Um, yeah. I think that's about everything notable. I just wrote to look for cameras in my agenda, so I won't forget. I hope everyone is still doing well, enjoying the end of school. I know Scott is enjoying the lighter work load after all his exams. Congratulations Andrea on bus safety, and Jacob at Busch Gardens! Also, I speak horrible English now.
Je vous aime,
My email to Eric:
So, about the mosquitos-use repellent and do you have a mosquito net to sleep under?
Dad pulled a tick from behind Andrea's ear this morning-she has been "exploring" in the back yard a lot lately.
To lactate is- allaiter. (to nurse) Can also be a noun.
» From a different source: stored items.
(* ===== verification/VolumePlacement.v ===== *)
(** * The volume placement engine

    The class [VolumePlacement] (src/source/orch-mgr/om-dlt/OmVolumePlacement.cpp
    and its header): the OM's computation of target DMTs with the placement
    algorithms, the start of the migration of volumes, commit, rollback and
    persistence of targets, and loading them after a restart.  It composes the
    version manager of [DmtManager], the algorithms of [VolPlacementAlgo], the
    members of [ClusterMap] and the database of [ConfigDb].  The settings of the
    configuration file, the volumes of the domain, what the agents of DMs answer
    and the order of hash containers are arguments. *)

From S2P Require Import Prelude PlacementTable Serialize Dmt DmtManager ConfigDb ClusterMap OmExtUtil Double VolPlacementAlgo.
Open Scope Z_scope.

Module VolumePlacement.

Inductive AlgorithmTypes := RoundRobin | RoundRobinDynamic.

Record t := Make {
  dmtMgr : DMTManager.t;
  curDmtDepth : Z;
  curDmtWidth : Z;
  prevDmtVersion : Z;
  startDmtVersion : Z;
  placeAlgo : option AlgorithmTypes;
  bRebalancing : bool;
  rebalColumns : gset Z;
  numOfPrimaryDMs : Z;
  numOfFailures : Z;
}.

(** The constructor; depth and width have no value before [mod_init]. *)
Definition make (depth width : Z) : t :=
  Make (DMTManager.make 1) depth width DMT_VER_INVALID (DMT_VER_INVALID + 1) None false ∅ 1 0.

Definition with_mgr (m : DMTManager.t) (v : t) : t :=
  Make m (curDmtDepth v) (curDmtWidth v) (prevDmtVersion v) (startDmtVersion v) (placeAlgo v) (bRebalancing v) (rebalColumns v)
    (numOfPrimaryDMs v) (numOfFailures v).
Definition with_prev (p : Z) (v : t) : t :=
  Make (dmtMgr v) (curDmtDepth v) (curDmtWidth v) p (startDmtVersion v) (placeAlgo v) (bRebalancing v) (rebalColumns v)
    (numOfPrimaryDMs v) (numOfFailures v).
Definition with_start (s : Z) (v : t) : t :=
  Make (dmtMgr v) (curDmtDepth v) (curDmtWidth v) (prevDmtVersion v) s (placeAlgo v) (bRebalancing v) (rebalColumns v)
    (numOfPrimaryDMs v) (numOfFailures v).
Definition with_rebalancing (b : bool) (v : t) : t :=
  Make (dmtMgr v) (curDmtDepth v) (curDmtWidth v) (prevDmtVersion v) (startDmtVersion v) (placeAlgo v) b (rebalColumns v)
    (numOfPrimaryDMs v) (numOfFailures v).
Definition with_failures (n : Z) (v : t) : t :=
  Make (dmtMgr v) (curDmtDepth v) (curDmtWidth v) (prevDmtVersion v) (startDmtVersion v) (placeAlgo v) (bRebalancing v) (rebalColumns v)
    (numOfPrimaryDMs v) n.

Definition setAlgorithm (type : AlgorithmTypes) (v : t) : t :=
  Make (dmtMgr v) (curDmtDepth v) (curDmtWidth v) (prevDmtVersion v) (startDmtVersion v) (Some type) (bRebalancing v) (rebalColumns v)
    (numOfPrimaryDMs v) (numOfFailures v).
Definition setNumOfPrimaryDMs (num : Z) (v : t) : t :=
  Make (dmtMgr v) (curDmtDepth v) (curDmtWidth v) (prevDmtVersion v) (startDmtVersion v) (placeAlgo v) (bRebalancing v) (rebalColumns v)
    num (numOfFailures v).

(** [replica_factor] and [number_of_primary] are settings, as [int]. *)
Definition mod_init (replica_factor number_of_primary : Z) (v : t) : t :=
  let v := Make (dmtMgr v) (u32 replica_factor) 4 (prevDmtVersion v) (startDmtVersion v) (placeAlgo v) (bRebalancing v) (rebalColumns v)
    (numOfPrimaryDMs v) (numOfFailures v) in
  setNumOfPrimaryDMs (u32 number_of_primary) (setAlgorithm RoundRobinDynamic v).

(** ** Versions *)
Definition getCommittedDMTVersion (v : t) : Z := DMTManager.committed_version (dmtMgr v).
Definition getTargetDMTVersion (v : t) : Z := DMTManager.target_version (dmtMgr v).
Definition hasCommittedDMT (v : t) : bool := DMTManager.hasCommittedDMT (dmtMgr v).
Definition getCommittedDMT (v : t) : res (option DMT.t) := DMTManager.getDMT (dmtMgr v) DMT_COMMITTED.
Definition hasNoTargetDmt (v : t) : bool := negb (DMTManager.hasTargetDMT (dmtMgr v)).

Definition hasNonCommitedTarget (v : t) : bool :=
  negb (DMTManager.hasCommittedDMT (dmtMgr v)) ||
  bool_decide (DMTManager.committed_version (dmtMgr v) ≠ DMTManager.target_version (dmtMgr v)).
Produire du lait means to make milk. And why did you need that verb?
Hey Mom, thanks for the french help. I wanted to know that word, because Elder Parsons and I were waiting for an ami to show up, and there were goats in their yard thing. And one was feeding the other, and so that's why I thought of goat and lactate.
There are no nets to sleep under, but as long as I have a fan on, the sheet works just fine. Thanks.